Would you please return every line from the listing that contains the word "NewError"?
---*---
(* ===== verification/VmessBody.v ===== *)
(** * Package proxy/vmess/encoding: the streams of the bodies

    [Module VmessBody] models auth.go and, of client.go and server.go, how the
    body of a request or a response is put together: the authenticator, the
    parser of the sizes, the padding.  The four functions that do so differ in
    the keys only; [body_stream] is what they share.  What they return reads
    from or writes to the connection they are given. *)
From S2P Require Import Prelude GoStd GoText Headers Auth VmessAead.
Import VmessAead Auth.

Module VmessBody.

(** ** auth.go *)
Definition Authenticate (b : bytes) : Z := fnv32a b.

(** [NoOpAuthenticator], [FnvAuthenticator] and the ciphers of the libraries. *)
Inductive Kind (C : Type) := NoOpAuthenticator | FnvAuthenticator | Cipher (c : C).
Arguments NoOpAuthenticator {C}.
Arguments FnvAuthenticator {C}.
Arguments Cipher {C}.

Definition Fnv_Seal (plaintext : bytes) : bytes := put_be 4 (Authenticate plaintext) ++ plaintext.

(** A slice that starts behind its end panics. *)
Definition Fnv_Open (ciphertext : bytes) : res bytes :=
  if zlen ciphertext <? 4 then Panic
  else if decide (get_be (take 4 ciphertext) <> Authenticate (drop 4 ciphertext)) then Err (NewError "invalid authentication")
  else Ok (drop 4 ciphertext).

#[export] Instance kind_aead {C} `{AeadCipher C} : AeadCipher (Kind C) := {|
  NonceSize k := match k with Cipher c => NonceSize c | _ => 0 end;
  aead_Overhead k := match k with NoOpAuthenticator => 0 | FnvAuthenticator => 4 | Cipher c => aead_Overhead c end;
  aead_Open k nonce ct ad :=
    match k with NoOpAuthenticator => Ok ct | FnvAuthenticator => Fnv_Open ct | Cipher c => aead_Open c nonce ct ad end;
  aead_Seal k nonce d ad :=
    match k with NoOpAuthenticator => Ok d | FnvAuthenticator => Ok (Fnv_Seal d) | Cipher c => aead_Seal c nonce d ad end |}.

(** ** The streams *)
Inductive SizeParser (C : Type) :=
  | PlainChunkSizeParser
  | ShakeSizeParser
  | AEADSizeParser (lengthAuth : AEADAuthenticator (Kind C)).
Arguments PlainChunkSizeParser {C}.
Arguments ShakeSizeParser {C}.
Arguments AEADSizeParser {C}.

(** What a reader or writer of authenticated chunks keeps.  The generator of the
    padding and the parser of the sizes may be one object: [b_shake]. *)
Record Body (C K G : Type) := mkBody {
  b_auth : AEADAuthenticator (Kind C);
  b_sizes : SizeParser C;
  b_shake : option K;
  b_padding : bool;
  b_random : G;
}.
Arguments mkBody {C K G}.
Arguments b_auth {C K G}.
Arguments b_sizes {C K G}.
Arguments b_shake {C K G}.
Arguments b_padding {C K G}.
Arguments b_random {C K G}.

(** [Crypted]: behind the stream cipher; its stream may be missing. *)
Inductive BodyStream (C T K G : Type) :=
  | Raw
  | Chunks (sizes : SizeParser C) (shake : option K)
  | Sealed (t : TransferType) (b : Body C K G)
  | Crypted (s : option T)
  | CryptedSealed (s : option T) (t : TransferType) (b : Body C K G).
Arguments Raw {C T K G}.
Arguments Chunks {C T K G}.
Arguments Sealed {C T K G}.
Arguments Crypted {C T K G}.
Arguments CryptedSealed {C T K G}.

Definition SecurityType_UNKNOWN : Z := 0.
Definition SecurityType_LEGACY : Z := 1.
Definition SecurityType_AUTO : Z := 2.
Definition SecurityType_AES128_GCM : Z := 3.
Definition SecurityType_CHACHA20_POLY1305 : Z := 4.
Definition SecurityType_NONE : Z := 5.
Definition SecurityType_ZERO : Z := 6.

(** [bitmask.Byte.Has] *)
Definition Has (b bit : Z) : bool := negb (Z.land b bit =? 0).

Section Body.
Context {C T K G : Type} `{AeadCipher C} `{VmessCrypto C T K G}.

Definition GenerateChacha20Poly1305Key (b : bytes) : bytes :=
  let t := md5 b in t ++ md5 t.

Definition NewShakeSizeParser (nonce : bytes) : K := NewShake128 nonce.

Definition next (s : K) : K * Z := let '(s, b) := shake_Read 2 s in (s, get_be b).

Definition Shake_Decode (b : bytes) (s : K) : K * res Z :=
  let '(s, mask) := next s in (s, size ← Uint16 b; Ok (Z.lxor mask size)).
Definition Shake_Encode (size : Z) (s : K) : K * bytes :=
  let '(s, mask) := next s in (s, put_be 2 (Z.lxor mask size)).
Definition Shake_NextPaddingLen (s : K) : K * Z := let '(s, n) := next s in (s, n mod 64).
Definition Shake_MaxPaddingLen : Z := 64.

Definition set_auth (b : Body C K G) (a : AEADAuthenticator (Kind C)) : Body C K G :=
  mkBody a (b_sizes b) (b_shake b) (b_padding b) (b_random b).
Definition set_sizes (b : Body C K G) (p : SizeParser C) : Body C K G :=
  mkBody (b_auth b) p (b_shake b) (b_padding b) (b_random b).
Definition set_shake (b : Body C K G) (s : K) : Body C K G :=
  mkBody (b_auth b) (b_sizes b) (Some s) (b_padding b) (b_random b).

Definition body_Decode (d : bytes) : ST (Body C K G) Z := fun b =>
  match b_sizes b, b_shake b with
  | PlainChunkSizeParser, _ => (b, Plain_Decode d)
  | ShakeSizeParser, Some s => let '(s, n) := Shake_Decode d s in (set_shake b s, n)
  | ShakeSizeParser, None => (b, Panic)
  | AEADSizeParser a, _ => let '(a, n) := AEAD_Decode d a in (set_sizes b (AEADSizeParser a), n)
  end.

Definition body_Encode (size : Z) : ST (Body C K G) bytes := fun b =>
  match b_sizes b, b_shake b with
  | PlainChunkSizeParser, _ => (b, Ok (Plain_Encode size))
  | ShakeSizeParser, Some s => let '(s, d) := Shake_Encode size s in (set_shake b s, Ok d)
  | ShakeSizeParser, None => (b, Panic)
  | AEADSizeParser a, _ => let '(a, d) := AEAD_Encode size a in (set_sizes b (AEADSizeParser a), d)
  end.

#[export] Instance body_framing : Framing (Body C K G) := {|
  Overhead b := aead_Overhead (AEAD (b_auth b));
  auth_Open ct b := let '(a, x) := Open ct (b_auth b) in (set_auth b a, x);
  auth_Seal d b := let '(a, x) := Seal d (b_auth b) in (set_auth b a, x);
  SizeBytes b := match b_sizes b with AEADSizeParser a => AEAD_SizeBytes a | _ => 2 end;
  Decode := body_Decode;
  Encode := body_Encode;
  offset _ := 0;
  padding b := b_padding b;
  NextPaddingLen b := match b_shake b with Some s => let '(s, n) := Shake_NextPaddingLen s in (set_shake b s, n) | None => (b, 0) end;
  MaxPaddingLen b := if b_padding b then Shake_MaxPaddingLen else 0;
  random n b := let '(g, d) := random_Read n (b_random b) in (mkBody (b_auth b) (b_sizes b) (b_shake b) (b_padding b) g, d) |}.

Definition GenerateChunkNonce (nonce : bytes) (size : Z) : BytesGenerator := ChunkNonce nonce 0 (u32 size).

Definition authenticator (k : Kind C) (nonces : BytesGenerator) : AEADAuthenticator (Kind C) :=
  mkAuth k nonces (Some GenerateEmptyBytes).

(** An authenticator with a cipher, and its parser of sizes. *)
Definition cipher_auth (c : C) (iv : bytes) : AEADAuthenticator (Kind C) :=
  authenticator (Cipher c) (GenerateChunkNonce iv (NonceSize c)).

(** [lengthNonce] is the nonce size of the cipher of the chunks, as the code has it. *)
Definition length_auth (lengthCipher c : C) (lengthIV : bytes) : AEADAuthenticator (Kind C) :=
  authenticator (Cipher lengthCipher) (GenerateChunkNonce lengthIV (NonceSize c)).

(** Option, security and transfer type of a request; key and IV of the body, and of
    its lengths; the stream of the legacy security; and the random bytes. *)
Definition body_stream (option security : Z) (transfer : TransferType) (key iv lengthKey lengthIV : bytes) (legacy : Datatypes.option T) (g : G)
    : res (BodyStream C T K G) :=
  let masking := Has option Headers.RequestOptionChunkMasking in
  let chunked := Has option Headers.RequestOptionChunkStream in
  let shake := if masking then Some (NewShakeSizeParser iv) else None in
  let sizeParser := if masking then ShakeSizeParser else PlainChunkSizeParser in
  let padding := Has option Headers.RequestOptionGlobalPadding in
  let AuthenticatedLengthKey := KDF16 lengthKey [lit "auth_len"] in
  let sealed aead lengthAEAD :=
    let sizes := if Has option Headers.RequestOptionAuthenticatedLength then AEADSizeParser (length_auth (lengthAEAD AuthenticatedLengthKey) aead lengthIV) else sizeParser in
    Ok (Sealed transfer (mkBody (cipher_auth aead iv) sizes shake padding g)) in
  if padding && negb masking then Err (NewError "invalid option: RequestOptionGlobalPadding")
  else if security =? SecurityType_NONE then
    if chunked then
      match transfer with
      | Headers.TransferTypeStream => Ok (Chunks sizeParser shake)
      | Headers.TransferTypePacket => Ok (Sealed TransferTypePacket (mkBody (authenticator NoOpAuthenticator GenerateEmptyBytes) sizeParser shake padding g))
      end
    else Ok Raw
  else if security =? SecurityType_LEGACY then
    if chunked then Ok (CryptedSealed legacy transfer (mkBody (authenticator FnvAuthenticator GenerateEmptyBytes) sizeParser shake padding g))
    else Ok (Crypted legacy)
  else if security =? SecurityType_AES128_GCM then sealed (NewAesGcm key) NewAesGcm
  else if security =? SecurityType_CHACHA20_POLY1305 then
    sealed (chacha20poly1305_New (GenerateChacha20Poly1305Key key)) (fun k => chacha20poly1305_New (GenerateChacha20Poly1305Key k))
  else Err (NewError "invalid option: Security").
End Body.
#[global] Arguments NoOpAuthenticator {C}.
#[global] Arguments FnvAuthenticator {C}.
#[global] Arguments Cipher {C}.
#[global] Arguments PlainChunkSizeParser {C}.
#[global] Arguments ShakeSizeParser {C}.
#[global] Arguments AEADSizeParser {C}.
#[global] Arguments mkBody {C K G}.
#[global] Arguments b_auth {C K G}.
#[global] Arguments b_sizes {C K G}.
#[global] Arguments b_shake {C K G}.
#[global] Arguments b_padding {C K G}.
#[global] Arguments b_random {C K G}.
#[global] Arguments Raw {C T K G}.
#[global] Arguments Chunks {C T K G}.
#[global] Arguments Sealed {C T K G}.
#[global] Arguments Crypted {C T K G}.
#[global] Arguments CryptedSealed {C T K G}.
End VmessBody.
---*---
ANSWER BOX:
  else if decide (get_be (take 4 ciphertext) <> Authenticate (drop 4 ciphertext)) then Err (NewError "invalid authentication")
  if padding && negb masking then Err (NewError "invalid option: RequestOptionGlobalPadding")
  else Err (NewError "invalid option: Security").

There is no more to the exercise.